Find the full release notes for Unleash 7.1 on GitHub.
Improved: Feature flag lifecycle
You can now mark any flag as Ready for cleanup, even if it never reached production. This helps you clean up flags at any stage in the lifecycle, for example, a kill switch you never enabled in production, and reduce technical debt.
We also renamed Health to Technical debt to align with common engineering terminology.
In Project > Project status, you can see a technical debt rating for the project. In Analytics > Technical debt, you can explore the same data at the instance and project levels.
Improved: Renamed SDKs and token types
We’ve introduced a more consistent naming pattern for our SDKs and API tokens. Server-side SDKs are now backend SDKs, and client-side SDKs are frontend SDKs. Backend SDKs use backend tokens and frontend SDKs use frontend tokens.
You’ll find the new naming across our documentation and in the Admin UI, such as when creating API tokens or working with permissions.
We also standardized SDK repository and registration names to follow the unleash-{language/framework}-sdk pattern. For example, unleash-client-python has been renamed to unleash-python-sdk.
Improved: Grouped events in Event Log
Event Log now marks related events using a Group ID when a single action produces multiple changes.
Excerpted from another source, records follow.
(** The exit codes of a load that got past the headers. *)
Definition loaded (code : exit_code) : Prop :=
  code = EXIT_OK \/ code = EXIT_SOFTWARE \/ code = EXIT_IOERR.

(** What the header loop computes, line by line: the start time is that of
    the last [Time] line, the scale of channel [i] that of the last
    [Scale-(i+1)] line, and the flags record whether some such line gave a
    positive value. *)
Definition time_step (t : float) (line : string) : float :=
  match classify line with
  | HTime rest => TimeParse rest
  | _ => t
  end.

Definition time_flag_step (b : bool) (line : string) : bool :=
  match classify line with
  | HTime rest => if gt_zero (TimeParse rest) then true else b
  | _ => b
  end.

Definition scale_step (i : nat) (v : float) (line : string) : float :=
  match classify line with
  | HScale chan rest =>
      if (chan =? i)%nat then float32_of_double (atof rest / 32768) else v
  | _ => v
  end.

Definition scale_flag_step (i : nat) (b : bool) (line : string) : bool :=
  match classify line with
  | HScale chan rest =>
      if (chan =? i)%nat && gt_zero (float32_of_double (atof rest / 32768))
      then true else b
  | _ => b
  end.

Definition last_time (lines : list string) : float :=
  fold_left time_step lines 0%float.

Definition last_scale (i : nat) (lines : list string) : float :=
  fold_left (scale_step i) lines 1%float.

(** A failed open that leaves nothing behind: no open file, no block that
    was not live before, the source as it was. *)
Definition fails_cleanly (env : file_env) (s : sample_source_t)
    (filename : string) (w : world) : Prop :=
  forall code s' w',
    SampleSourceOpen env s filename w = Done (code, s', w') ->
    code <> EXIT_OK ->
    open_files w' = open_files w /\ heap w' = heap w /\ s' = s.


(** ** Predicates of the further properties *)

(** A [Time] line whose value passes the test of line 153. *)
Definition positive_time (line : string) : bool :=
  match classify line with
  | HTime rest => gt_zero (TimeParse rest)
  | _ => false
  end.

(** A [Scale-(i+1)] line whose scale passes the test of line 161. *)
Definition positive_scale (i : nat) (line : string) : bool :=
  match classify line with
  | HScale chan rest =>
      (chan =? i)%nat && gt_zero (float32_of_double (atof rest / 32768))
  | _ => false
  end.

Definition is_warning (m : msg) : bool :=
  match m with
  | WarnTime | WarnScale _ => true
  | _ => false
  end.

(** The exit code that lines 181 to 206 decide. *)
Definition load_exit (env : file_env) : exit_code :=
  if negb (malloc_ok env) then EXIT_SOFTWARE
  else if negb (fread_count env =? to_size_t (ftell_length env)) then EXIT_IOERR
  else EXIT_OK.

(** The block that open allocates for the data. *)
Definition data_block (w : world) : nat :=
  fresh (comment_block w :: map fst (heap w)).

(** * Properties *)

(** ** The world *)

Lemma max_list_bound (l : list nat) (x : nat) :
  List.In x l -> (x <= max_list l)%nat.
Proof.
  induction l as [|y l IH]; simpl; [tauto|].
  intros [->|H]; [lia|]. specialize (IH H). lia.
Qed.

Lemma filter_fresh (l : list nat) :
  List.filter (fun f => negb (f =? fresh l)%nat) l = l.
Proof.
  assert (G : forall k, (forall x, List.In x l -> (x < k)%nat) ->
            List.filter (fun f => negb (f =? k)%nat) l = l).
  { intros k. induction l as [|y l IH]; simpl; intros H; [reflexivity|].
    destruct (Nat.eqb_spec y k) as [E|E]; simpl.
    - specialize (H y (or_introl eq_refl)). lia.
    - f_equal. apply IH. intros x Hx. apply H. now right. }
  apply G. intros x Hx. apply max_list_bound in Hx. unfold fresh. lia.
Qed.
(** [numpy.sqrt] of a variance. *)
Definition sqrt_num (x : num) : surd :=
  match x with
  | None => SNaN
  | Some v =>
      if Qlt_bool v 0 then SNaN
      else if Qeq_bool v 0 then SFin 0 1
      else SFin v v
  end.

(** [s == 0] on floats: false on NaN. *)
Definition surd_eq0 (s : surd) : bool :=
  match s with
  | SFin d _ => Qeq_bool d 0
  | _ => false
  end.

(** [x - y] on data values. *)
Definition nsub (x y : num) : num :=
  match x, y with
  | Some a, Some b => Some (Qred (a - b))
  | _, _ => None
  end.

(** [x / s], float division: a zero divisor gives NaN for [0 / 0] and an
    infinity otherwise. *)
Definition ndiv (x : num) (s : surd) : surd :=
  match x, s with
  | None, _ => SNaN
  | _, SNaN => SNaN
  | Some _, SInf _ => SFin 0 1
  | Some d, SFin n v =>
      if Qeq_bool n 0 then
        (if Qeq_bool d 0 then SNaN else SInf (Qlt_bool d 0))
      else SFin (Qred (d * v / n)) v
  end.

(** [abs(s)]. *)
Definition sabs (s : surd) : surd :=
  match s with
  | SNaN => SNaN
  | SInf _ => SInf false
  | SFin d v => SFin (Qabs d) v
  end.

(** [s > t] for a rational [t]; false on NaN. *)
Definition surd_gtb (s : surd) (t : Q) : bool :=
  match s with
  | SNaN => false
  | SInf neg => negb neg
  | SFin d v => Qlt_bool (ssq t * v) (ssq d)
  end.

(** [a <= b] on derived values, neither NaN (NaN compares false). *)
Definition surd_leb (a b : surd) : bool :=
  match a, b with
  | SNaN, _ | _, SNaN => false
  | SInf true, _ => true
  | _, SInf false => true
  | SInf false, _ => false
  | _, SInf true => false
  | SFin d1 v1, SFin d2 v2 => Qle_bool (ssq d1 * v2) (ssq d2 * v1)
  end.

(** One step of a NaN-skipping maximum. *)
Definition smax_step (acc x : surd) : surd :=
  if is_nan x then acc
  else if is_nan acc then x
  else if surd_leb x acc then acc else x.

(** [max(skipna=True)]: NaN when every entry is NaN. *)
Definition smax (l : list surd) : surd := fold_left smax_step l SNaN.

(** The entries of a column that are not NaN. *)
Definition dropna (xs : list num) : list Q := omap id xs.

Definition Qsum (qs : list Q) : Q := fold_right Qplus 0 qs.

Definition Qlen (qs : list Q) : Q := inject_Z (Z.of_nat (length qs)).

(** [Series.sum()]: NaN skipped, 0 on an empty column. *)
Definition sum (xs : list num) : Q := Qsum (dropna xs).

(** [Series.mean()]: NaN skipped; NaN when nothing is left. *)
Definition mean (xs : list num) : num :=
  match dropna xs with
  | [] => None
  | qs => Some (Qred (Qsum qs / Qlen qs))
  end.

(** Sum of squared deviations from [m]. *)
Definition sqdev (m : Q) (qs : list Q) : Q :=
  Qsum (map (fun x => (x - m) * (x - m)) qs).

(** [Series.var()] with pandas' default [ddof=1]: NaN skipped; NaN when
    fewer than two values are left. *)
Definition var (xs : list num) : num :=
  match dropna xs with
  | [] | [_] => None
  | qs => Some (Qred (sqdev (Qsum qs / Qlen qs) qs / (Qlen qs - 1)))
  end.

(** [Series.std()]. *)
Definition std (xs : list num) : surd := sqrt_num (var xs).

(** [rolling(window).mean()] and [.std()] on one window: with the default
    [min_periods = window], a NaN inside the window gives NaN. *)
Definition strict (w : list num) : option (list Q) := mapM id w.

Definition window_mean (w : list num) : num :=
  match strict w with
  | Some qs => mean (map Some qs)
  | None => None
  end.

Definition window_std (w : list num) : surd :=
  match strict w with
  | Some qs => std (map Some qs)
  | None => SNaN
  end.

(** The trailing window of [W] values that ends at position [i]; [None]
    while fewer than [W] observations are available. *)
Definition window_at (W : nat) (xs : list num) (i : nat) : option (list num) :=
  if decide (W <= S i)%nat then Some (take W (drop (S i - W) xs)) else None.

Definition rolling {A} (f : list num -> A) (nan : A)
    (W : nat) (xs : list num) : list A :=
  map (fun i => match window_at W xs i with
                | Some w => f w
                | None => nan
                end) (seq 0 (length xs)).

Definition rolling_mean (W : nat) (xs : list num) : list num :=
  rolling window_mean None W xs.

Definition rolling_std (W : nat) (xs : list num) : list surd :=
  rolling window_std SNaN W xs.

End Float.

(** ** What a derived value stands for *)

Module Denotation.
Import Float Reals Qreals.

(** The real number behind [SFin d v]. *)
Definition value (d v : Q) : R := (Q2R d / sqrt (Q2R v))%R.

(** The real number behind a derived value; none for NaN, and none for
    the infinities. *)
Definition denote (s : surd) : option R :=
  match s with
  | SFin d v => Some (value d v)
  | _ => None
  end.

End Denotation.

(** ** Exceptions and the state-and-exception monad *)

Inductive exn : Type :=
  | KeyError (c : string)
  | IndexError
  | TypeError.

Inductive result (A : Type) : Type :=
  | Ok (a : A)
  | Raise (e : exn).
Arguments Ok {A} a.
Arguments Raise {A} e.

#[export] Instance result_ret : MRet result := fun A a => Ok a.
#[export] Instance result_bind : MBind result := fun A B f m =>
  match m with
  | Ok a => f a
  | Raise e => Raise e
  end.

(** A computation over a mutable object of type [S]: it returns a value or
    raises, and leaves the object in a new state either way. *)
Definition M (S A : Type) : Type := S -> result A * S.

#[export] Instance M_ret {S} : MRet (M S) := fun A a s => (Ok a, s).
#[export] Instance M_bind {S} : MBind (M S) := fun A B f m s =>
  match m s with
  | (Ok a, s') => f a s'
  | (Raise e, s') => (Raise e, s')
  end.

Definition get {S} : M S S := fun s => (Ok s, s).
Definition put {S} (s : S) : M S unit := fun _ => (Ok tt, s).
Definition lift {S A} (r : result A) : M S A := fun s => (r, s).

(** ** DataFrames *)

Module Pandas.
Import Float.

(** A cell is a data float, a derived float or a string. *)
Inductive cell : Type :=
  | Num (x : num)
  | Root (z : surd)
  | Str (s : string).

(** A row carries its index label and its cells by column name, in column
    order. *)
Record Row : Type := mkRow { label : nat; cells : list (string * cell) }.

(** The cell stored under a name. *)
Fixpoint assoc (c : string) (l : list (string * cell)) : option cell :=
  match l with
  | [] => None
  | (d, v) :: l' => if decide (c = d) then Some v else assoc c l'
  end.

(** Storing a cell under a name: in place when the name is there, at the
    end otherwise. *)
Fixpoint assoc_set (c : string) (v : cell) (l : list (string * cell))
    : list (string * cell) :=
  match l with
  | [] => [(c, v)]
  | (d, w) :: l' =>
      if decide (c = d) then (c, v) :: l' else (d, w) :: assoc_set c v l'
  end.
(** ** Lists *)

(** [list_del x l] is Python's [l.remove(x)]: it drops the first occurrence and
    raises [ValueError] (here: [None]) when there is none. *)
Fixpoint list_del {A} `{EqDecision A} (x : A) (l : list A) : option (list A) :=
  match l with
  | [] => None
  | y :: l' => if decide (x = y) then Some l' else (y ::.) <$> list_del x l'
  end.

Lemma list_del_Permutation {A} `{EqDecision A} (x : A) l l' :
  list_del x l = Some l' → l ≡ₚ x :: l'.
Proof.
  revert l'. induction l as [|y l IH]; simpl; [done|]. intros l'.
  case_decide; intros; simplify_eq; [done|].
  destruct (list_del x l) as [l1|] eqn:E; simplify_eq/=.
  rewrite (IH l1) by done. by rewrite Permutation_swap.
Qed.

Lemma list_del_None {A} `{EqDecision A} (x : A) l : list_del x l = None ↔ x ∉ l.
Proof.
  induction l as [|y l IH]; simpl; [set_solver|].
  rewrite not_elem_of_cons. case_decide; [naive_solver|].
  destruct (list_del x l); naive_solver.
Qed.

Lemma list_del_Some {A} `{EqDecision A} (x : A) l : x ∈ l → is_Some (list_del x l).
Proof.
  intros Hx. destruct (list_del x l) eqn:E; [by eexists|].
  by apply list_del_None in E.
Qed.

Lemma elem_of_concat {A} (x : A) ls : x ∈ concat ls ↔ ∃ l, x ∈ l ∧ l ∈ ls.
Proof.
  induction ls as [|l ls IH]; csimpl; [set_solver|].
  rewrite elem_of_app, IH. setoid_rewrite elem_of_cons. naive_solver.
Qed.

(** ** Sums *)

Lemma Zsum_Permutation (l1 l2 : list Z) :
  l1 ≡ₚ l2 → foldr Z.add 0 l1 = foldr Z.add 0 l2.
Proof. induction 1; simpl; lia. Qed.

Lemma Zsum_app (l1 l2 : list Z) :
  foldr Z.add 0 (l1 ++ l2) = foldr Z.add 0 l1 + foldr Z.add 0 l2.
Proof. induction l1; simpl; lia. Qed.

(** ** Sums and updates over the objects of a heap *)

Definition zcount {A} (p : A → bool) (l : list A) : Z :=
  foldr Z.add 0 ((λ x, if p x then 1 else 0) <$> l).
Definition zsum {A} (g : A → Z) (l : list A) : Z := foldr Z.add 0 (g <$> l).

Lemma zsum_app {A} (g : A → Z) l1 l2 : zsum g (l1 ++ l2) = zsum g l1 + zsum g l2.
Proof. unfold zsum. by rewrite fmap_app, Zsum_app. Qed.
(* ===== verification/Heapq.v ===== *)
(** * Heapq: the priority-queue interface the program relies on

    [_scheduler.py] keeps its priorities in a list handled by [heapq] and
    [_pool.py] keeps its jobs in a [queue.PriorityQueue], which is a [heapq]
    list behind a lock. Both only push, pop, rebuild, and read element 0, so
    the clients are proved against the class [HeapQ]. The documented behaviour
    of [heapq] ("heap[0] is always the smallest element", "pop returns the
    smallest item") is the law set; [sorted_heapq], the list kept in order, is
    the executable implementation that discharges it. *)
From S2P Require Import Prelude.

Class HeapQ (A : Type) (R : relation A) := {
  heappush : list A → A → list A;
  heappop : list A → option (A * list A);
  heapify : list A → list A;
  is_heap : list A → Prop;
  heap_nil : is_heap [];
  heap_head_min : ∀ x h y, is_heap (x :: h) → y ∈ h → R x y;
  heappush_heap : ∀ h x, is_heap h → is_heap (heappush h x);
  heappush_perm : ∀ h x, is_heap h → heappush h x ≡ₚ x :: h;
  heappop_nil : heappop [] = None;
  heappop_cons : ∀ x h, is_heap (x :: h) →
    ∃ h', heappop (x :: h) = Some (x, h') ∧ is_heap h' ∧ h' ≡ₚ h;
  heapify_heap : ∀ l, is_heap (heapify l);
  heapify_perm : ∀ l, heapify l ≡ₚ l }.

(** ** The list kept in order *)
Section Sorted.
Context {A : Type} (R : relation A) `{!RelDecision R, !PreOrder R, !Total R}.

Definition sorted_push (h : list A) (x : A) : list A := merge_sort R (x :: h).
Definition sorted_pop (h : list A) : option (A * list A) :=
  match h with [] => None | x :: h' => Some (x, h') end.

#[refine] Instance sorted_heapq : HeapQ A R := {|
  heappush := sorted_push;
  heappop := sorted_pop;
  heapify := merge_sort R;
  is_heap := StronglySorted R |}.
Proof.
  - constructor.
  - intros x h y [_ Hx]%StronglySorted_inv Hy. by eapply Forall_forall in Hx.
  - intros. apply StronglySorted_merge_sort; apply _.
  - intros. apply merge_sort_Permutation.
  - done.
  - intros x h [??]%StronglySorted_inv. by exists h.
  - intros. apply StronglySorted_merge_sort; apply _.
  - intros. apply merge_sort_Permutation.
Defined.
End Sorted.

(** ** Consequences of the laws *)
Section Laws.
Context {A : Type} {R : relation A} `{!HeapQ A R, !Reflexive R}.

Lemma heap_min_of_perm (h l : list A) x h' :
  is_heap h → h = x :: h' → h ≡ₚ l → ∀ y, y ∈ l → R x y.
Proof.
  intros Hh -> Hp y Hy. rewrite <- Hp in Hy.
  apply elem_of_cons in Hy as [->|Hy]; [done|by eapply heap_head_min].
Qed.

Lemma heap_nonempty (h l : list A) :
  h ≡ₚ l → l ≠ [] → ∃ x h', h = x :: h'.
Proof.
  intros Hp Hl. destruct h as [|x h']; [|by eauto].
  by apply Permutation_nil_l in Hp.
Qed.

(** A new minimum is pushed to the front: the heap of a heap plus a smallest
    element starts with it, up to antisymmetry of the order. *)
Lemma heappush_head `{!AntiSymm (=) R} (h : list A) x y h' :
  is_heap h → heappush h x = y :: h' → (∀ z, z ∈ h → R x z) → y = x.
Proof.
  intros Hh E Hx. pose proof (heappush_perm h x Hh) as Hp. rewrite E in Hp.
  assert (Hy : y ∈ x :: h) by (rewrite <- Hp; left).
  apply elem_of_cons in Hy as [|Hy]; [done|].
  apply (anti_symm R); [|by apply Hx].
  pose proof (heappush_heap h x Hh) as Hh'. rewrite E in Hh'.
  apply (heap_min_of_perm _ _ _ _ Hh' eq_refl Hp x). left.
Qed.
End Laws.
This makes the full sequence of changes easier to trace and audit.
For example, when a change request is approved and applied, all resulting events, such as strategy or flag config updates, appear under the same Group ID. Similarly, if enabling a flag in an environment automatically adds the default strategy, both events share the same Group ID to reflect that they came from the same action.
In addition, we’ve made the date filter optional and added filtering by ID on the Events API.
Improved: Connected frontend applications
To help debug frontend application connections, you can now view connected frontend applications inside Configure > Applications and in each project’s Applications tab. If an application uses both backend and frontend SDKs, both are shown on the application’s overview page.